Lemma holds_run ops st st' ids c s h :
  h <> 0 -> holds (_current_table st) c s h ->
  run_puts st ops = Some (st', ids) ->
  holds (_current_table st') c s h.
Proof.
  intros Hh. revert st ids.
  induction ops as [|[env [n fr]] ops IH]; intros st ids Hholds Hrun;
    simpl in Hrun.
  { by injection Hrun as <- _. }
  destruct (put env st n fr) as [[st1 id]|] eqn:Hput; [|done].
  destruct (run_puts st1 ops) as [[st2 ids']|] eqn:Hrun'; [|done].
  injection Hrun as <- _.
  apply (IH st1 ids'); [|done]. by apply (holds_put env st n fr st1 id).
Qed.

(** A [put] of a hash that is not 0 which does not give up leaves the hash
    in the slot whose ID it returns. *)
Lemma put_holds env st n fr st' id :
  calcHash n fr <> 0 -> id <> 0 ->
  put env st n fr = Some (st', id) ->
  exists t p s,
    _current_table st = t :: p /\ id = slot_id (_capacity t) s /\
    holds (_current_table st') (_capacity t) s (calcHash n fr) /\
    (pow2_capacity (_capacity t) -> 0 <= s < _capacity t).
Proof.
  intros Hhash Hid Hput.
  destruct (put_outcome env st n fr st' id Hput)
    as (t & p & o & Hct & Ho & Hres).
  exists t, p. destruct o as [s | s |].
  - destruct Hres as [-> ->]. exists s. split; [done|]. split; [done|].
    split.
    + exists t. rewrite Hct. split; [by left|]. split; [done|].
      apply (probe_keys t _ _ Ho).
    + intros Hpow. apply (probe_slot_in_range t _ _ s Hpow Ho eq_refl).
  - destruct Hres as (trace & _ & -> & ->). exists s.
    split; [done|]. split; [done|]. split.
    + eexists. split; [rewrite claim_result_chain; apply elem_of_app; right;
                       by left|].
      split; [done|]. rewrite key_at_claimed. by rewrite decide_True.
    + intros Hpow. apply (probe_slot_in_range t _ _ s Hpow Ho eq_refl).
  - by destruct Hres as [_ ->].
Qed.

####################

Write out word for word only the lines from the start of the entries down to the line with "destruct (put env", please, including both ends.

Lemma holds_run ops st st' ids c s h :
  h <> 0 -> holds (_current_table st) c s h ->
  run_puts st ops = Some (st', ids) ->
  holds (_current_table st') c s h.
Proof.
  intros Hh. revert st ids.
  induction ops as [|[env [n fr]] ops IH]; intros st ids Hholds Hrun;
    simpl in Hrun.
  { by injection Hrun as <- _. }
  destruct (put env st n fr) as [[st1 id]|] eqn:Hput; [|done].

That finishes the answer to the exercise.